Especially during the ongoing COVID-19 pandemic, many Americans are visiting grocery stores less frequently to avoid exposure to the virus and purchasing more items during each visit. Requiring a shopper to scan every single item they purchase would not only place an undue burden on the shopper but would increase a shopper’s exposure risk to the deadly virus.

Second, CFS is challenging USDA’s labeling language restrictions. When on-package text is used, the rules limit it to only “bioengineered,” despite the law allowing the use of similar terms. But for 25 years, every aspect of the issue — science, policy, and marketplace — has used genetically engineered (GE) or genetically modified (GMO).

“Retailers and shoppers have relied on the term GMO for more than a decade to identify and avoid GMO foods,” said Mark Squire, co-founder of Good Earth Natural Foods, a plaintiff. “Banning the use of this term and replacing it with a term nobody has ever heard of is misleading and will create massive confusion in the marketplace.”

“At Natural Grocers, we believe in meaningful transparency. This means providing our shoppers with the information they deserve and demand about foods produced with genetic engineering,” said Alan Lewis, vice president advocacy and governmental affairs of Natural Grocers, a plaintiff. “Our rights and those of our customers are damaged by the USDA’s unlawful bioengineered labeling rule.”

Third, the case challenges the USDA’s severe restriction on which foods are covered and require disclosure. The vast majority of GE foods — by some estimates more than 70 percent) are not whole foods, but highly processed foods with GE ingredients, like sodas and oils. Yet in the final rule the USDA excluded these “highly refined” products, unless the GE material was “detectable.”
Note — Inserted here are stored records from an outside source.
Lemma insert_span_sorted_witness :
  let spans := [Tagger.mkSpan 0 2; Tagger.mkSpan 5 6] in
  let span := Tagger.mkSpan 3 4 in
  Sorted span_le (Tagger._insert_span span spans true)
  /\ Tagger._insert_span span spans true
     = [Tagger.mkSpan 0 2; Tagger.mkSpan 3 4; Tagger.mkSpan 5 6]
  /\ Tagger._insert_span span (Tagger._insert_span span spans true) true
     = Tagger._insert_span span spans true.
Proof.
  intros spans span.
  assert (Sorted span_le spans) as Hs
    by (repeat constructor; unfold span_le; cbn; lia).
  assert (Forall well_formed spans) as Hw
    by (repeat constructor; unfold well_formed; cbn; lia).
  assert (well_formed span) as Hwspan by (unfold well_formed; cbn; lia).
  destruct (insert_span_sorted span spans true Hs Hw Hwspan)
    as (Hsorted & _ & _ & _).
  split; [|split; [reflexivity|]].
  - apply Hsorted.
    repeat (constructor; [unfold span_le; cbn; lia|]). constructor.
  - apply (insert_span_sorted span (Tagger._insert_span span spans true)
             true).
    + apply Hsorted.
      repeat (constructor; [unfold span_le; cbn; lia|]). constructor.
    + repeat constructor; unfold well_formed; cbn; lia.
    + exact Hwspan.
    + reflexivity.
    + right. left. split; reflexivity.
Defined.

(** C3, on the code. A span that ends after the start of every span of
    the list is put at the end of the list, when [discard_duplicate] is
    false or no span of the list has the same [(start, end)]; the list
    that [_insert_span] gives is then not sorted as soon as one of the
    spans of the list does not come before the new one in the order of
    [(start, end)]. The docstring has the list remain sorted for every
    span. *)
Theorem insert_span_appended {A : Type} `{Interval A} (span x : A)
    (spans : list A) (discard_duplicate : bool) :
  Forall (fun t => start t < end_ span) spans ->
  discard_duplicate = false
  \/ Forall (fun t => ~ same_interval span t) spans ->
  In x spans ->
  ~ span_le x span ->
  Tagger._insert_span span spans discard_duplicate = spans ++ [span]
  /\ ~ Sorted span_le (Tagger._insert_span span spans discard_duplicate).
Proof.
  intros Hlate Hin Hx Hnot.
  assert (Tagger._insert_span span spans discard_duplicate
          = spans ++ [span]) as Happended.
  { unfold Tagger._insert_span. apply insert_loop_appended; [exact Hlate|].
    destruct Hin as [-> | Hfresh]; [now left | now right]. }
  split; [exact Happended|].
  rewrite Happended. intros Hsorted.
  apply Sorted_span_le_strong, StronglySorted_last in Hsorted.
  rewrite Forall_forall in Hsorted. apply Hnot, Hsorted.
  now apply list_elem_of_In.
Qed.

Lemma insert_span_appended_witness :
  Sorted span_le [Tagger.mkSpan 1 3]
  /\ Tagger._insert_span (Tagger.mkSpan 0 2) [Tagger.mkSpan 1 3] false
     = [Tagger.mkSpan 1 3] ++ [Tagger.mkSpan 0 2]
  /\ ~ Sorted span_le
         (Tagger._insert_span (Tagger.mkSpan 0 2) [Tagger.mkSpan 1 3]
            false).
Proof.
  split; [repeat constructor|].
  apply (insert_span_appended (Tagger.mkSpan 0 2) (Tagger.mkSpan 1 3)
           [Tagger.mkSpan 1 3] false).
  - repeat constructor.
  - left. reflexivity.
  - left. reflexivity.
  - unfold span_le. cbn. lia.
Defined.

(** The tagger itself makes such a call. In ["abc"], with the tokens
    [(1,2)] and [(2,3)] joined into a compound by the sweep, a hint of
    the second level over [(0,2)] joins the tokens [(0,1)] and [(1,2)];
    the new compound overlaps the one in the queue, is put after it, and
    [_apply_2nd_level_compounding] returns a queue that is not in
    ascending order. *)
Example second_level_unsorted_queue :
  Tagger._apply_2nd_level_compounding 10 (Samples.tagger []) "abc"
    Samples.overlap_tokens [Samples.overlap_hint] Samples.overlap_queue
  = Tagger.Returns
      [Tagger.mkEnvelopingSpan [Tagger.mkSpan 1 2; Tagger.mkSpan 2 3]
         ["hyphenation"%string] None;
       Tagger.mkEnvelopingSpan [Tagger.mkSpan 0 1; Tagger.mkSpan 1 2]
         ["numeric"%string] None]
  /\ ~ span_le
        (Tagger.mkEnvelopingSpan [Tagger.mkSpan 1 2; Tagger.mkSpan 2 3]
           ["hyphenation"%string] None)
        (Tagger.mkEnvelopingSpan [Tagger.mkSpan 0 1; Tagger.mkSpan 1 2]
           ["numeric"%string] None).
Proof.
  split; [vm_compute; reflexivity|].
  unfold span_le. cbn. lia.
Qed.

(** With [discard_duplicate] left out as well: [(3,7)] goes after
    [(5,6)], which it overlaps, and the list is no longer in ascending
    order. *)
Example insert_span_overlap_unsorted :
  Sorted span_le [Tagger.mkSpan 5 6]
  /\ Tagger._insert_span (Tagger.mkSpan 3 7) [Tagger.mkSpan 5 6] false
     = [Tagger.mkSpan 5 6; Tagger.mkSpan 3 7]
  /\ ~ Sorted span_le
         (Tagger._insert_span (Tagger.mkSpan 3 7) [Tagger.mkSpan 5 6] false).
Proof.
  split; [repeat constructor|]. split; [reflexivity|].
  intros Hs.
  change (Sorted span_le [Tagger.mkSpan 5 6; Tagger.mkSpan 3 7]) in Hs.
  inversion Hs as [|? ? _ Hhd]; subst.
  inversion Hhd as [|? ? Hle]; subst.
  unfold span_le in Hle. simpl in Hle. lia.
Qed.

(** ** The covered-spans query *)

(** C8 (as amended). With both boundary flags loose no branch of the
    query applies: the call returns the empty list, for every range and
    every list of spans, and raises nothing. *)
Theorem get_covered_tokens_both_loose {A : Type} `{Interval A}
    (range_start range_end : Z) (spans : list A) :
  Tagger._get_covered_tokens range_start range_end false false spans = [].
Proof.
  unfold Tagger._get_covered_tokens.
  induction spans as [|x rest IH]; simpl; [reflexivity | exact IH].
Qed.

(** C8, as first stated, fails: the call with both flags loose returns,
    and what it returns is "keep nothing", even for a span that lies
    inside the range and is kept under each of the three other modes. *)
Lemma get_covered_tokens_both_loose_returns :
  Tagger._get_covered_tokens 0 10 false false [Tagger.mkSpan 1 2] = []
  /\ Tagger._get_covered_tokens 0 10 true true [Tagger.mkSpan 1 2]
     = [Tagger.mkSpan 1 2]
  /\ Tagger._get_covered_tokens 0 10 true false [Tagger.mkSpan 1 2]
     = [Tagger.mkSpan 1 2]
  /\ Tagger._get_covered_tokens 0 10 false true [Tagger.mkSpan 1 2]
     = [Tagger.mkSpan 1 2].
Proof. repeat split; reflexivity. Qed.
“A disclosure law that exempts 70 percent of the foods it is supposed to disclose is not a meaningful disclosure law: it is a fraud and allows producers to keep their GMO ingredients secret,” said Tara Cook Littman of Citizens for GMO Labeling, a plaintiff.

Fourth, the exclusive rules restrict retailers and producers from voluntarily providing more meaningful information to consumers, such as using the terms GE and GMO. The only voluntary labeling allowed is “derived from bioengineering” and only in certain circumstances. The federal law preempted state disclosure laws that used the normal GE/GMO terms and properly required the labeling of all GE foods, so voluntary additional disclosure under the federal rules is imperative.
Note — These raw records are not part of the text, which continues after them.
(** X7. The stored [last_blocknumber] table never goes down: whatever an
    iteration of the block-check loop does (a stored block, a gap rewind, a
    reorg, a break or an exception), every row of the table is at least what
    it was, and the table keeps its rows. *)
Theorem block_check_iter_table_monotone (nd : node) (m m' : monitor)
    (it : iteration) (sent : list message) :
  block_check_iter nd m = (it, m', sent) →
  Forall2 Z.le (last_blocknumber (database m)) (last_blocknumber (database m')).
Proof.
  intros Hi. apply block_check_iter_inv in Hi as [(_ & -> & _)|(blk & _ & Hi)];
    [apply Forall2_le_refl|].
  destruct Hi as [(_ & _ & n & _ & _ & _ & ->)|[(_ & _ & Hr)|[(_ & _ & -> & _)|(rf & Hi & _)]]];
    try apply Forall2_le_refl.
  - pose proof (handle_reorg_frame nd m) as Hf. rewrite Hr in Hf.
    destruct Hf as (_ & _ & _ & _ & -> & _). apply Forall2_le_refl.
  - apply ingest_block_inv in Hi
      as [(_ & -> & _)|(logs & raised & d1 & sent1 & _ & Hp & Hi)];
      [apply Forall2_le_refl|].
    apply process_transactions_others in Hp as (Hlb & _ & _).
    destruct raised.
    + destruct Hi as (_ & -> & _). simpl. rewrite Hlb. apply Forall2_le_refl.
    + destruct Hi as (_ & _ & _ & _ & -> & _). simpl. rewrite Hlb.
      apply bump_high_water_le.
Qed.

Lemma find_fork_with_getLogs (f : string → rpc (list log)) (fuel : nat)
    (nd : node) (b : gmap Z block_row) (last blocknumber : Z) :
  find_fork fuel (with_getLogs f nd) b last blocknumber
  = find_fork fuel nd b last blocknumber.
Proof.
  revert blocknumber. induction fuel as [|fuel IH]; intros blocknumber; [done|].
  cbn [find_fork]. change (bulk_execute (with_getLogs f nd)) with (bulk_execute nd).
  destruct (bulk_execute nd _); [|done].
  destruct (compare_batch _ _); [done|done|].
  case_bool_decide; [done|]. apply IH.
Qed.

(** X8. A block whose [logsBloom] is all zero is processed without
    [eth_getLogs]: the iteration is the same whatever that call would answer,
    also if it would fail, and no filter notification is sent. *)
Theorem empty_bloom_skips_logs (nd : node) (m : monitor) (blk : block)
    (f : string → rpc (list log)) :
  eth_getBlockByNumber nd (last_block_number m + 1) = RpcOk (Some blk) →
  b_logsBloom blk = EMPTY_BLOOM →
  block_check_iter (with_getLogs f nd) m = block_check_iter nd m
  ∧ Forall (λ msg, is_filter_notification msg = false) (block_check_iter nd m).2.
Proof.
  intros Hblk Hbloom.
  assert (Hnb : bool_decide (b_logsBloom blk ≠ EMPTY_BLOOM) = false)
    by (apply bool_decide_eq_false_2; tauto).
  clear Hbloom.
  assert (Hingest : ∀ m0 rf sent,
    ingest_block (with_getLogs f nd) m0 blk rf sent = ingest_block nd m0 blk rf sent).
  { intros m0 rf sent. unfold ingest_block. rewrite !Hnb. reflexivity. }
  assert (Hreorg : handle_reorg (with_getLogs f nd) m = handle_reorg nd m).
  { unfold handle_reorg. rewrite find_fork_with_getLogs. reflexivity. }
  split.
  - unfold block_check_iter.
    change (eth_getBlockByNumber (with_getLogs f nd))
      with (eth_getBlockByNumber nd).
    rewrite Hblk, Hreorg.
    destruct (handle_reorg nd m) as [[|] ?|]; rewrite ?Hingest; reflexivity.
  - destruct (block_check_iter nd m) as [[it m'] sent] eqn:Hi. simpl.
    apply block_check_iter_inv in Hi as [(_ & _ & -> & _)|(blk' & Hblk' & Hi)];
      [constructor|].
    rewrite Hblk in Hblk'. injection Hblk' as <-.
    destruct Hi as [(_ & Hs & _)|[(_ & Hs & _)|[(_ & Hs & _)|(rf & Hi & _)]]];
      [subst sent; apply Forall_singleton; reflexivity..|].
    apply ingest_block_inv in Hi
      as [(_ & _ & Hs & _)|(logs & raised & d1 & sent1 & Hlogs & Hp & Hi)];
      [subst sent; apply Forall_singleton; reflexivity|].
    rewrite Hnb in Hlogs. injection Hlogs as <-.
    apply process_transactions_others in Hp as (_ & _ & Hsent1).
    assert (Hs1 : Forall (λ msg, is_filter_notification msg = false) sent1).
    { eapply Forall_impl; [exact Hsent1|]. intros msg (id & st & ->). reflexivity. }
    destruct raised.
    + destruct Hi as (_ & _ & ->). apply Forall_cons. split; [reflexivity|exact Hs1].
    + destruct Hi as (_ & _ & _ & _ & _ & ->).
      apply Forall_cons. split; [reflexivity|].
      apply Forall_app. split; [exact Hs1|].
      apply Forall_singleton. reflexivity.
Qed.

Lemma block_check_iter_shutdown (nd : node) (m m' : monitor) (it : iteration)
    (sent : list message) :
  block_check_iter nd m = (it, m', sent) → _shutdown m' = _shutdown m.
Proof.
  intros Hi. apply block_check_iter_inv in Hi as [(_ & -> & _)|(blk & _ & Hi)];
    [done|].
  destruct Hi as [(_ & _ & n & _ & _ & _ & ->)|[(_ & _ & Hr)|[(_ & _ & -> & _)|(rf & Hi & _)]]];
    try done.
  - unfold handle_reorg in Hr. destruct (find_fork _ _ _ _ _); by simplify_eq.
  - apply ingest_block_inv in Hi
      as [(_ & -> & _)|(logs & [|] & d1 & sent1 & _ & _ & Hi)]; [done| |].
    + by destruct Hi as (_ & -> & _).
    + by destruct Hi as (_ & _ & -> & _).
Qed.
Lemma fetchCompleted_until_failure token pages :
  forall st cursor st',
    fails_after_pages axios token st cursor pages st' ->
    forall fuel (w : world),
      upstream w = st -> length pages < fuel ->
      exists ev,
        fetchCompleted axios fuel token cursor w
        = (Ok (VObj [("results", VArr (concat pages))]), moved w st' ev).
Proof.
  induction 1 as [st cursor error st' Hans Herr
                 |st cursor page results next st1 pages st' Hans [Hres Hnext]
                    Hmore Hrest IH];
    intros fuel w Hw Hfuel; subst st.
  - destruct fuel as [|fuel]; [simpl in Hfuel; lia|].
    destruct (fetch_page_failed token cursor w error st' Hans Herr) as [ev Hpage].
    cbn [fetchCompleted]. unfold pbind at 1. rewrite Hpage.
    unfold ret, moved. cbn. eauto.
  - destruct fuel as [|fuel]; [simpl in Hfuel; lia|].
    destruct (fetch_page_resolved token cursor w page st1 Hans) as [ev Hpage].
    destruct (IH fuel (moved w st1 ev) eq_refl) as [ev' Hrec];
      [simpl in Hfuel; lia|].
    cbn [fetchCompleted]. unfold pbind at 1. rewrite Hpage.
    unfold pbind at 1, lift at 1. rewrite Hnext, Hmore.
    unfold pbind at 1. rewrite Hrec.
    unfold pbind, lift, ret, moved. rewrite Hres. cbn.
    rewrite <- app_assoc. eauto.
Qed.

(** C2: a failed page stops the pagination without an exception.  When the
    source serves k pages, each to the request for 200 records from the
    cursor of the page before, and fails on the request for the page after
    them with an error object, [fetchCompleted] returns the records of the
    k pages concatenated; when its first request fails, it returns the
    empty batch [{ results: [] }], which carries no cursor. *)
Theorem fetchCompleted_stops_at_failure
  (token : value) (pages : list (list value)) (st' : St) (fuel : nat)
  (w : world) :
  fails_after_pages axios token (upstream w) VNull pages st' ->
  length pages < fuel ->
  exists w',
    fetchCompleted axios fuel token VNull w
    = (Ok (VObj [("results", VArr (concat pages))]), w') /\
    upstream w' = st' /\ res w' = res w.
Proof.
  intros Hfails Hfuel.
  destruct (fetchCompleted_until_failure token pages _ _ _ Hfails fuel w
              eq_refl Hfuel) as [ev Hev].
  eexists. split; [exact Hev|]. done.
Qed.


Lemma callApi_sync token (w : world) syncData st1 :
  sync_answer axios token (upstream w) syncData st1 ->
  exists authorization,
    bearer token = Ok authorization /\
    callApi axios "sync" (sync_parameters token) w
    = (Ok syncData,
       moved w st1
         [Requested (Post "sync" authorization (sync_parameters token))]).
Proof.
  intros (authorization & Hb & Hax). exists authorization. split; [done|].
  unfold callApi, pbind, lift, send, moved. cbn [sync_parameters get_field].
  cbn. rewrite Hb, Hax. done.
Qed.
(** ** Response capture *)

Lemma responseCapture_Write_position (rc : responseCapture) (b : list Byte.byte) :
  0 <= lastParsedPos rc <= Z.of_nat (length (body rc)) ->
  0 <= lastParsedPos (fst (responseCapture_Write rc b))
  <= Z.of_nat (length (body (fst (responseCapture_Write rc b)))).
Proof.
  intros H. rewrite responseCapture_Write_body.
  unfold responseCapture_Write.
  destruct (provider rc) as [p|]; cbn; [|rewrite length_app; lia].
  destruct (isStreaming rc && _); cbn; [|rewrite length_app; lia].
  destruct (ParseResponseMetadata p _ true); cbn. lia.
Qed.

(** X10: the position up to which the capture has parsed always lies within
    the capture buffer, whatever the handler calls. *)
Theorem lastParsedPos_within_buffer (rc : responseCapture) (calls : list HandlerCall) :
  0 <= lastParsedPos rc <= Z.of_nat (length (body rc)) ->
  0 <= lastParsedPos (serveCapture rc calls)
  <= Z.of_nat (length (body (serveCapture rc calls))).
Proof.
  revert rc. induction calls as [|c calls IH]; intros rc H; [done|].
  unfold serveCapture in *. cbn [fold_left]. apply IH.
  destruct c; [done| |done]. by apply responseCapture_Write_position.
Qed.

Lemma lastParsedPos_within_buffer_witness :
  0 <= lastParsedPos
         (captured (managerOf (sentinelProvider "anthropic" scenarioMetadata) true)
            streamTwoFrames newRecorder
            (newRequest "POST" "/anthropic/v1/messages" ∅))
  <= 23.
Proof.
  apply (lastParsedPos_within_buffer
           {| rcWriter := newRecorder; body := []; isStreaming := true;
              provider := Some (sentinelProvider "anthropic" scenarioMetadata);
              lastMetadata := None; lastParsedPos := 0 |}
           (streamTwoFrames (newRequest "POST" "/anthropic/v1/messages" ∅))).
  simpl. lia.
Defined.

Lemma responseCapture_Write_keeps (rc : responseCapture) (b : list Byte.byte) :
  is_Some (lastMetadata rc) ->
  is_Some (lastMetadata (fst (responseCapture_Write rc b))).
Proof.
  intros H. unfold responseCapture_Write.
  destruct (provider rc) as [p|]; [|done].
  destruct (isStreaming rc && _); [|done].
  by destruct (ParseResponseMetadata p _ true) as [[m|] [e|]].
Qed.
“PCC believes that our members and shoppers have a right to transparency about the food they eat, and that retailers and manufacturers have a fundamental First Amendment right to provide truthful information to customers. The USDA rules unlawfully restrict that protected speech and do not provide the transparency on GMO foods that consumers deserve,” said Aimee Simpson, director of advocacy and product sustainability for PCC Community Markets, a plaintiff.
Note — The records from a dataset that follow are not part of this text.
(** * AAP organization inspector: a shallow embedding of [aap_org_inspector.py]

    The script talks to a REST API, decodes JSON and walks the decoded
    values with Python's dynamically typed operations.  The embedding has
    three layers:

    - [json] and the module [Py]: decoded JSON values and the Python
      operations the script applies to them ([dict.get], subscripting,
      [in], comparisons, truthiness), each with the exception it raises on
      a value of the wrong type;
    - the monad [M]: the state of a run (the [dependencies] dictionary the
      traversal mutates, and the trace of requests and printed lines),
      with Python exceptions and [sys.exit] as two distinct outcomes;
    - the classes [AAPClient] and [OrganizationInspector] and [main],
      function by function.

    JSON numbers are integers here: the identifiers and counts of the API
    are.  Strings are sequences of UTF-8 bytes.  The text [json.dump]
    writes, and what [json.load] reads from a text, follow the
    documentation of Python's [json] module. *)

From Stdlib Require Import ZArith List String Ascii Bool Lia DecimalString.
From Stdlib Require DecimalFacts DecimalZ.
Import ListNotations.

Local Set Warnings "-register-all".
Local Open Scope string_scope.
Local Open Scope list_scope.

(** ** Decoded JSON values *)

Inductive json : Type :=
| JNull : json
| JBool : bool -> json
| JInt : Z -> json
| JStr : string -> json
| JList : list json -> json
| JObj : list (string * json) -> json.

(** A Python [dict] with string keys keeps its insertion order, which the
    exported file shows; it is an association list with distinct keys. *)
Definition dict : Type := list (string * json).

Fixpoint dict_get (k : string) (d : dict) : option json :=
  match d with
  | [] => None
  | (k', v) :: d' => if String.eqb k k' then Some v else dict_get k d'
  end.

Definition dict_mem (k : string) (d : dict) : bool :=
  match dict_get k d with Some _ => true | None => false end.

(** [d[k] = v]: replaces the value of an existing key in place, adds a new
    key at the end. *)
Fixpoint dict_set (k : string) (v : json) (d : dict) : dict :=
  match d with
  | [] => [(k, v)]
  | (k', v') :: d' =>
      if String.eqb k k' then (k', v) :: d' else (k', v') :: dict_set k v d'
  end.

Definition keys (d : dict) : list string := map fst d.

(** ** Outcomes of a Python computation *)

Inductive exn_kind : Type :=
| ValueError | TypeError | AttributeError | KeyError | IndexError | OSError.

(** An exception below [Exception]: its class and [str(e)]. *)
Record exn : Type := Exn { exn_class : exn_kind; exn_str : string }.

(** [Exit] is [SystemExit], raised by [sys.exit]; it derives from
    [BaseException], so no [except Exception] or [except ValueError]
    clause catches it. *)
Inductive result (A : Type) : Type :=
| Ret : A -> result A
| Raise : exn -> result A
| Exit : Z -> result A.
Arguments Ret {A} _.
Arguments Raise {A} _.
Arguments Exit {A} _.

(** An operation on values cannot leave the process: it yields a value
    or raises. *)
Inductive outcome (A : Type) : Type :=
| Val : A -> outcome A
| Err : exn -> outcome A.
Arguments Val {A} _.
Arguments Err {A} _.

(** ** Strings *)

Definition nl : string := String (ascii_of_nat 10) "".
Definition squote : string := "'".

Definition str_of_Z (z : Z) : string := NilZero.string_of_int (Z.to_int z).

Fixpoint repeat_str (s : string) (n : nat) : string :=
  match n with
  | O => ""
  | S n' => s ++ repeat_str s n'
  end.

(** [format(s, '.<30')]: [s] padded on the right with dots to width [w]. *)
Definition pad_dots (w : nat) (s : string) : string :=
  s ++ repeat_str "." (w - String.length s).

Definition startswith (p s : string) : bool := String.prefix p s.

(** [s.lstrip('/')] *)
Fixpoint lstrip_slash (s : string) : string :=
  match s with
  | String c s' => if Ascii.eqb c "/" then lstrip_slash s' else s
  | EmptyString => EmptyString
  end.

Definition rev_string (s : string) : string :=
  string_of_list_ascii (rev (list_ascii_of_string s)).

(** [s.rstrip('/')] *)
Definition rstrip_slash (s : string) : string :=
  rev_string (lstrip_slash (rev_string s)).

(** [s.split(sep)] for a non-empty [sep]: the pieces between the
    occurrences of [sep], found from the left and not overlapping.  [cur]
    holds the current piece; [skip] counts the bytes of a separator that
    was recognised and is still being passed. *)
Fixpoint split_from (sep : string) (skip : nat) (cur : string) (s : string)
  : list string :=
  match s with
  | EmptyString => [cur]
  | String c s' =>
      match skip with
      | S k => split_from sep k cur s'
      | O =>
          if String.prefix sep s
          then cur :: split_from sep (String.length sep - 1) "" s'
          else split_from sep 0 (cur ++ String c "") s'
      end
  end.

Definition split (sep s : string) : list string := split_from sep 0 "" s.

(** [sub in s] for strings *)
Fixpoint substring_of (sub s : string) : bool :=
  String.prefix sub s ||
  match s with
  | EmptyString => false
  | String _ s' => substring_of sub s'
  end.

(** The code points of a string: a byte [10xxxxxx] continues the
    character before it. *)
Definition is_continuation (c : ascii) : bool :=
  let n := nat_of_ascii c in (128 <=? n)%nat && (n <? 192)%nat.

Definition continues (s : string) : bool :=
  match s with
  | String c _ => is_continuation c
  | EmptyString => false
  end.

Fixpoint utf8_chars (s : string) : list string :=
  match s with
  | EmptyString => []
  | String c s' =>
      let rest := utf8_chars s' in
      if continues s'
      then match rest with
           | hd :: tl => String c hd :: tl
           | [] => [String c ""]
           end
      else String c "" :: rest
  end.

(** ** Python operations on decoded JSON *)

Module Py.

Definition type_name (v : json) : string :=
  match v with
  | JNull => "NoneType"
  | JBool _ => "bool"
  | JInt _ => "int"
  | JStr _ => "str"
  | JList _ => "list"
  | JObj _ => "dict"
  end.

(** [bool(v)] *)
Definition truthy (v : json) : bool :=
  match v with
  | JNull => false
  | JBool b => b
  | JInt z => negb (z =? 0)%Z
  | JStr s => negb (String.eqb s "")
  | JList l => match l with [] => false | _ => true end
  | JObj d => match d with [] => false | _ => true end
  end.

(** [bool] is a subclass of [int]: [True == 1]. *)
Definition as_number (v : json) : option Z :=
  match v with
  | JInt z => Some z
  | JBool true => Some 1%Z
  | JBool false => Some 0%Z
  | _ => None
  end.

(** [a == b]: numbers by value, lists element by element, dictionaries
    as maps, whatever the order of their keys. *)
Fixpoint eq (a b : json) : bool :=
  match a, b with
  | JNull, JNull => true
  | JStr s, JStr t => String.eqb s t
  | JList l, JList m =>
      (fix go (l m : list json) : bool :=
         match l, m with
         | [], [] => true
         | x :: l', y :: m' => eq x y && go l' m'
         | _, _ => false
         end) l m
  | JObj d, JObj e =>
      Nat.eqb (List.length d) (List.length e) &&
      (fix all (d : list (string * json)) : bool :=
         match d with
         | [] => true
         | (k, v) :: d' =>
             match dict_get k e with
             | Some w => eq v w
             | None => false
             end && all d'
         end) d
  | (JBool _ | JInt _), (JBool _ | JInt _) =>
      match as_number a, as_number b with
      | Some x, Some y => (x =? y)%Z
      | _, _ => false
      end
  | _, _ => false
  end.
The lawsuit seeks to have the court declare the regulations unlawful and nullify them, and then return the issue to USDA with orders to fix the unlawful portions of the rules.

The 2019 rules implement a 2016 federal law that for the first time required the labeling of GE foods. Congress passed the federal law after several states (Vermont, Connecticut, Maine) passed GE labeling laws, with numerous other states poised to do the same. The labeling is required to be implemented by food manufacturers in January 2022.

Several larger states, including California, earlier voted down mandatory GE labeling in voter initiatives.